Self-Regulation Experience Example: One thing I’ve observed about myself is that when I’m able to study and complete tasks in a quiet environment when no one is around, I’m able to complete the tasks more quickly and effectively than when it isn’t quiet.
Metacognition Experience Example
When I learned another language, Spanish for example, in my learning process I was able to recall information from my previous experience, such as in high school, to help me conquer learning the new things I needed to for me to continue learning. In doing it this way, my internal responses such as emotions served as my personal feedback in helping me understand my progress and expectations. However, it’s critical to have a positive attitude and feelings with learning within metacognition.
According to Schunk (2014), Atkinson’s Self-Worth Theory suggests that behavior results from emotional conflicts of success and failure. For example: Taking a difficult course that’s anticipated to be satisfying for the individual or the thought of the individual failing due to the anxiety that’s presented to them (Schunk, 2014). With this theory, it assumes that success is of value and that failure should be avoided to prevent the individual from feeling like they are not capable of being successful. Individuals can avoid this feeling by failing purposely, however in most cases individuals can be successful if given a proper timeline to do their best work or if they don’t have other responsibilities such as taking care of their kids or working crazy hours (Schunk, 2014). There are motivational patterns such as task and ego that influences the motivation in individuals. Task involvement reflects learning as the goal and how valuable it is. Ego involvement reflects the idea of an individual that avoids looking incompetent (Nicholls, 1983, 1984).
The Self-Worth Theory would be useful to me as a counselor as it would allow me to help individuals that struggle with the idea of feeling incapable of being successful in life. As learned, some people feel that they are in control of all things that they are faced with, however that is not the case always. As a professional, it would be my duty to motivate, encourage and inspire individuals no matter what the case may be. In this world today, not all people have the same outlets to achieve greatness. I would also offer alternative methods of perceptions and behaviors that may cause them to have low self-efficacy (Schunk, 2014). This allow one to have a cohesive understanding of individuals I help and not judge them due to the many biases that most of us go through.

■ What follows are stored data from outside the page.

(* ===== verification/TokenCli.v ===== *)
(** The [token] commands of [noeio-derp]: [main.rs] and [cli.rs] over the handlers of
    [Token], from the lifetime an operator types to what is printed. *)

From Stdlib Require Import ZArith Lia.
From Stdlib Require Import Strings.String Strings.Ascii.
From stdpp Require Import base list strings.
From S2P Require Import Prelude Text NetTypes HostInfo HostCodec CodecModel Token Console.

Local Open Scope string_scope.
Local Open Scope Z_scope.

(** ** Output *)

Inductive OutputFormat : Type := OText | OJson | OYaml | OToml.

Record TokenOutput : Type := MkTokenOutput { out_token : string; expires_at : option Z }.

Definition from_response (r : CreateTokenResponse) : TokenOutput :=
  MkTokenOutput (ct_token r) (ct_expires_at r).

(** The serializers of [serde_json] and [toml], which print or fail, and [tonic]'s text
    for a call that failed with a status or without one. *)
Class CliTexts : Type := {
  to_json_pretty : TokenOutput → result string string;
  to_toml_pretty : TokenOutput → result string string;
  show_status : option Status → string;
}.

(** The [Display] of [ParseIntError] for a text [parse_uint] refuses. *)
Fixpoint digits_error (w acc : Z) (s : string) : string :=
  match s with
  | EmptyString => ""
  | String c s =>
      match digit_val c with
      | None => "invalid digit found in string"
      | Some d => if acc * 10 + d <? 2 ^ w then digits_error w (acc * 10 + d) s
                  else "number too large to fit in target type"
      end
  end.
Definition int_error (w : Z) (s : string) : string :=
  match s with
  | EmptyString => "cannot parse integer from empty string"
  | String c t =>
      if bool_decide (c = "+"%char)
      then match t with
           | EmptyString => "invalid digit found in string"
           | _ => digits_error w 0 t
           end
      else digits_error w 0 s
  end.

(** [parse_ttl]'s messages; the number is what stands before the unit, if there is one. *)
Definition show_ttl_error (e : TtlError) : string :=
  match e with
  | EmptyDuration => "empty duration"
  | InvalidDuration s =>
      "invalid duration '" +:+ s +:+ "': " +:+
      int_error 64 (if string_all is_digit s then s
                    else match split_last s with Some (value, _) => value | None => "" end)
  | InvalidUnit unit => "invalid duration unit '" +:+ unit +:+ "', expected s/m/h/d"
  end.

Section commands.
Context {U : UuidApi} {J : JwtApi} {CT : CliTexts}.

(** [TokenOutput::print]: standard output and standard error. *)
Definition print (o : TokenOutput) (f : OutputFormat) : result (string * string) string :=
  match f with
  | OText =>
      Ok (line (out_token o),
          match expires_at o with
          | Some exp => line ("expires_at (unix): " +:+ show_uint exp)
          | None => line "expires_at: never"
          end)
  | OJson => let? s := to_json_pretty o in Ok (line s, "")
  | OYaml =>
      Ok (line ("token: " +:+ out_token o) +:+
          match expires_at o with
          | Some exp => line ("expires_at: " +:+ show_uint exp)
          | None => line "expires_at: null"
          end, "")
  | OToml => let? s := to_toml_pretty o in Ok (s, "")
  end.

Definition not_reachable (err : string) : Outcome :=
  Exit 1 "" (unlines ["failed to connect to derper: " +:+ err; "Have you started the derper service?"]).

(** [token create] against a relay that is reachable with [auth] or is not. *)
Definition token_create (checks : bool) (now : Z) (relay : result Auth string) (network : string)
    (ttl : option string) (f : OutputFormat) : Outcome :=
  match (match ttl with
         | None => Some (Ok None)
         | Some s => r ← parse_ttl checks s;
                     Some (match r with Ok secs => Ok (Some secs) | Err e => Err e end)
         end : option (result (option Z) TtlError)) with
  | None => Panicked
  | Some (Err e) => Exit 1 "" (line ("invalid --ttl: " +:+ show_ttl_error e))
  | Some (Ok ttl_seconds) =>
      match relay with
      | Err err => not_reachable err
      | Ok auth =>
          match create_token checks now auth network ttl_seconds with
          | None => Exit 1 "" (line ("failed to create token: " +:+ show_status None))
          | Some (Err st) => Exit 1 "" (line ("failed to create token: " +:+ show_status (Some st)))
          | Some (Ok resp) =>
              match print (from_response resp) f with
              | Ok (out, err) => Exit 0 out err
              | Err err => Exit 1 "" (line ("failed to render output: " +:+ err))
              end
          end
      end
  end.

(** [token verify]; colours only on a terminal. *)
Definition colour (terminal : bool) (code : string) : string :=
  if terminal then String "027" ("[" +:+ code +:+ "m") else "".

Definition token_verify (now : Z) (relay : result Auth string) (terminal : bool) (token : string) : Outcome :=
  match relay with
  | Err err => not_reachable err
  | Ok auth =>
      let resp := verify_token now auth token in
      let say c v := line ("valid: " +:+ colour terminal c +:+ v +:+ colour terminal "0") in
      if vt_valid resp then Exit 0 (say "32" "true") ""
      else Exit 1 (say "31" "false" +:+ line ("reason: " +:+ default "unknown" (vt_reason resp))) ""
  end.
End commands.

Lemma line_inj s t : line s = line t → s = t.
Proof.
  intros H%(f_equal string_rev). unfold line in H. rewrite !string_rev_app in H.
  change (String LF (string_rev s) = String LF (string_rev t)) in H. injection H as H.
  by rewrite <-(string_rev_involutive s), H, string_rev_involutive.
Qed.

(** ** Lifetimes *)

(** The seconds in a unit. *)
Definition unit_seconds (c : ascii) : option Z :=
  if bool_decide (c = "s"%char) then Some 1
  else if bool_decide (c = "m"%char) then Some 60
  else if bool_decide (c = "h"%char) then Some 3600
  else if bool_decide (c = "d"%char) then Some 86400 else None.

Lemma split_last_snoc s c : code c <? 128 = true →
  split_last (s +:+ String c "") = Some (s, String c "").
Proof.
  intros Hc. induction s as [|a s IH]; cbn [split_last].
  - change ("" +:+ String c "") with (String c ""). cbn [split_last].
    apply Z.ltb_lt in Hc. destruct (Z.leb_spec 128 (code c)); [lia|done].
  - change (String a s +:+ String c "") with (String a (s +:+ String c "")). cbn [split_last].
    rewrite IH. by destruct s.
Qed.

Lemma unit_ascii c k : unit_seconds c = Some k →
  is_ascii c = true ∧ is_digit c = false ∧ ws1 c = false ∧ 1 ≤ k.
Proof.
  unfold unit_seconds. repeat (case_bool_decide; [subst c; intros [= <-]; by split_and!|]). done.
Qed.

Lemma digit_ascii c : is_digit c = true → is_ascii c = true.
Proof. destruct c as [[] [] [] [] [] [] [] []]; vm_compute; done. Qed.

Lemma trim_lifetime n c k : unit_seconds c = Some k → 0 ≤ n →
  trim (show_uint n +:+ String c "") = show_uint n +:+ String c "".
Proof.
  intros (Ha & _ & Hw & _)%unit_ascii Hn. apply trim_id.
  - rewrite string_all_app. cbn [string_all]. rewrite Ha.
    by rewrite (string_all_impl is_digit is_ascii _ digit_ascii (show_uint_digits n Hn)).
  - destruct (show_uint_head n Hn) as (d & s & Hd & ->).
    change (head_not_ws (String (digit_char d) s +:+ String c "")) with (negb (ws1 (digit_char d))).
    by rewrite is_digit_not_ws by (by apply is_digit_char).
  - rewrite string_rev_app.
    change (head_not_ws (string_rev (String c "") +:+ string_rev (show_uint n))) with (negb (ws1 c)).
    by rewrite Hw.
Qed.

Lemma parse_ttl_show checks n c k :
  unit_seconds c = Some k → 0 ≤ n → n * k < 2 ^ 64 →
  parse_ttl checks (show_uint n +:+ String c "") = Some (Ok (n * k)).
Proof.
  intros Hu Hn Hfit. unfold parse_ttl. rewrite (trim_lifetime n c k) by done.
  destruct (unit_ascii c k Hu) as (Ha & Hd & Hw & Hk).
  rewrite bool_decide_false by (by destruct (show_uint n)).
  rewrite string_all_app. cbn [string_all]. rewrite Hd, andb_false_r.
  rewrite split_last_snoc by done. cbn [mbind option_bind].
  rewrite parse_show_uint by (unfold is_uint; nia).
  assert (Hop : ∀ z, 0 ≤ z ≤ n * k → u64_op checks z = Some z)
    by (intros z Hz; apply u64_op_fit; unfold is_uint; lia).
  revert Hu. unfold unit_seconds.
  repeat (case_bool_decide; [subst c; intros [= <-]; cbn [bool_decide decide_rel];
    repeat (rewrite Hop by lia; cbn [mbind option_bind]); do 2 f_equal; lia|]). done.
Qed.

(** ** From the command line to the relay and back *)

Section facts.
Context {U : UuidApi} {UL : UuidLaws} {J : JwtApi} {JL : JwtLaws} {CT : CliTexts}.

(** What a lifetime of [secs] seconds means to the relay: 0 is for ever. *)
Definition expiry (now secs : Z) : option Z := if secs =? 0 then None else Some (now + secs).

Lemma create_token_spec checks now auth network_id network secs :
  auth_local auth = true → uuid_parse network_id = Some network → 0 ≤ now → 0 ≤ secs → now + secs < 2 ^ 64 →
  let claims := MkClaims LOCAL_ISSUER (uuid_hyphenated network) now (expiry now secs) in
  create_token checks now auth network_id (Some secs) =
    Some (match jwt_encode (auth_secret auth) claims with
          | Ok token => Ok (MkCreateTokenResponse token (expiry now secs))
          | Err e => Err (Internal e)
          end).
Proof.
  intros Hl Hn H0 H1 Hfit. cbv zeta. unfold create_token, issue, expiry. rewrite Hl, Hn. cbn [negb].
  destruct (Z.eqb_spec secs 0) as [->|Hne].
  - cbn [mbind option_bind]. by destruct (jwt_encode _ _).
  - rewrite u64_op_fit by (unfold is_uint; lia). cbn [mbind option_bind fmap option_fmap option_map].
    by destruct (jwt_encode _ _).
Qed.

Lemma verify_token_spec now later auth network e token :
  is_uint 64 now → (∀ z, e = Some z → is_uint 64 z) →
  jwt_encode (auth_secret auth) (MkClaims LOCAL_ISSUER (uuid_hyphenated network) now e) = Ok token →
  let resp := verify_token later auth token in
  match e with
  | Some z => if z <? later then vt_valid resp = false ∧ vt_reason resp = Some "expired"
              else vt_valid resp = true
  | None => vt_valid resp = true
  end.
Proof.
  intros Hn He Henc. cbv zeta. unfold verify_token.
  rewrite (verify_issued now later _ network e token Hn He Henc).
  destruct e as [z|]; [|done]. by destruct (z <? later).
Qed.
End facts.

(** A lifetime typed as a number and a unit is what the token gets: on a relay that
    issues tokens, [token create --ttl <n><unit>] for a network it can read prints the
    token alone on standard output and its expiry on standard error, and [token verify]
    of that token says true and exits with 0 up to and including the second [now + n
    units] and false, expired, with 1 after it; a lifetime of no units never expires. The
    only failure left is the signer's, which exits with 1 and prints no token, as do a
    relay that does not issue tokens and a network that is none. *)
Theorem token_commands {U : UuidApi} {UL : UuidLaws} {J : JwtApi} {JL : JwtLaws} {CT : CliTexts}
    checks now auth network_id network n c k
    (Hlocal : auth_local auth = true) (Hnet : uuid_parse network_id = Some network)
    (Hunit : unit_seconds c = Some k) (Hn : 0 ≤ n) (Hnow : 0 ≤ now) (Hfit : now + n * k < 2 ^ 64) :
  let ttl := show_uint n +:+ String c "" in
  match token_create checks now (Ok auth) network_id (Some ttl) OText with
  | Exit 0 out err =>
      ∃ token, out = line token ∧
        err = line (if n =? 0 then "expires_at: never"
                    else "expires_at (unix): " +:+ show_uint (now + n * k)) ∧
        ∀ later, token_verify later (Ok auth) false token =
          if (n =? 0) || (later <=? now + n * k) then Exit 0 (line "valid: true") ""
          else Exit 1 (line "valid: false" +:+ line "reason: expired") ""
  | Exit code out _ => code = 1 ∧ out = "" ∧
      ∃ e, jwt_encode (auth_secret auth)
        (MkClaims LOCAL_ISSUER (uuid_hyphenated network) now (expiry now (n * k))) = Err e
  | Panicked => False
  end ∧
  ∀ auth' network_id', auth_local auth' = false ∨ uuid_parse network_id' = None →
    ∃ err, token_create checks now (Ok auth') network_id' (Some ttl) OText = Exit 1 "" err.
Proof.
  destruct (unit_ascii c k Hunit) as (_ & _ & _ & Hk). cbv zeta. unfold token_create.
  rewrite (parse_ttl_show checks n c k) by (done || nia). cbn [mbind option_bind]. split.
  - rewrite (create_token_spec checks now auth network_id network (n * k)) by (done || nia).
    destruct (jwt_encode _ _) as [token|e] eqn:Henc; [|by split_and!; eauto].
    assert (Hz : (n * k =? 0) = (n =? 0)) by (destruct (Z.eqb_spec (n * k) 0), (Z.eqb_spec n 0); nia || done).
    assert (He : ∀ z, expiry now (n * k) = Some z → is_uint 64 z)
      by (unfold expiry; intros z; destruct (_ =? _); [done|]; intros [= <-]; unfold is_uint; nia).
    pose proof (λ later, verify_token_spec now later auth network _ token ltac:(unfold is_uint; nia) He Henc) as Hv.
    cbn [print from_response ct_token ct_expires_at out_token expires_at].
    unfold expiry in *. rewrite Hz in *. exists token. destruct (n =? 0); split_and!; try done;
      intros later; specialize (Hv later); cbv zeta in Hv; unfold token_verify.
    + by rewrite Hv.
    + destruct (Z.ltb_spec (now + n * k) later), (Z.leb_spec later (now + n * k)); try lia; cbn [orb].
      * destruct Hv as [Hv1 Hv2]. by rewrite Hv1, Hv2.
      * by rewrite Hv.
  - intros auth' network_id' H. unfold create_token, issue. destruct (auth_local auth'); [|by eexists].
    destruct H as [H|H]; [done|]. rewrite H. cbn. by eexists.
Qed.

Import PlainJwt.

(** Serializers for the examples. *)
#[local] Instance plain_texts : CliTexts := {|
  to_json_pretty _ := Err "json"; to_toml_pretty _ := Err "toml"; show_status _ := "status" |}.

Lemma token_commands_witness :
  let relay := MkAuth true "k" in
  ∃ token, token_create true 100 (Ok relay) ex_network (Some "2m") OText =
    Exit 0 (line token) (line "expires_at (unix): 220") ∧
  token_verify 220 (Ok relay) false token = Exit 0 (line "valid: true") "" ∧
  token_verify 221 (Ok relay) false token = Exit 1 (line "valid: false" +:+ line "reason: expired") "".
Proof.
  cbv zeta. destruct (uuid_parse ex_network) as [network|] eqn:Hn; [|discriminate].
  destruct (token_commands true 100 (MkAuth true "k") ex_network network 2 "m"%char 60) as [H _];
    [reflexivity|exact Hn|reflexivity|lia|lia|lia|].
  change (show_uint 2 +:+ String "m" "") with "2m" in H.
  exists (ex_token 100 (Some 220)).
  assert (E : token_create true 100 (Ok (MkAuth true "k")) ex_network (Some "2m") OText =
    Exit 0 (line (ex_token 100 (Some 220))) (line "expires_at (unix): 220")) by (vm_compute; reflexivity).
  rewrite E in H. destruct H as (token & Hout & _ & Hv).
  assert (token = ex_token 100 (Some 220)) as ->.
  { by apply line_inj. }
  split; [exact E|]. split; [exact (Hv 220)|exact (Hv 221)].
Defined.

Example ttl_messages :
  show_ttl_error (InvalidDuration "d") = "invalid duration 'd': cannot parse integer from empty string" ∧
  show_ttl_error (InvalidDuration "1x5s") = "invalid duration '1x5s': invalid digit found in string" ∧
  show_ttl_error (InvalidDuration "18446744073709551616") =
    "invalid duration '18446744073709551616': number too large to fit in target type".
Proof. split_and!; reflexivity. Qed.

The main argument and difference between intrinsic and extrinsic motivation contends that intrinsic motivation is derived from a self-concept, core beliefs, internal need and development opposed to extrinsic motivators which can undermine these motivations
Rotter, J. B. (1966). Rotter’s Internal-External Control Scale. Psyctests, doi:10.1037/t01671-000
Rotter, J.B. (1966). Generalized Expectances for Internal Versus External Control
of Reinforcement. Psychological Monographs, 80 (1), 1-28
Schunk, D. H. (2016). Learning theories: An educational perspective (7th ed.). Boston, MA: Pearson. ISBN: 9780134013480.
Nicholls, J. G. (1983). Conceptions of ability and achievement motivation: A theory and its implications for education. In S. G. Paris, G. M. Olson, ; H. W. Stevenson (Eds.), Learning and motivation in the classroom (pp. 211–237). Hillsdale, NJ: Erlbaum.
Nicholls, J. G. (1984). Achievement motivation: Conceptions of ability, subjective experience, task choice, and performance. Psychological Review, 91, 328–346.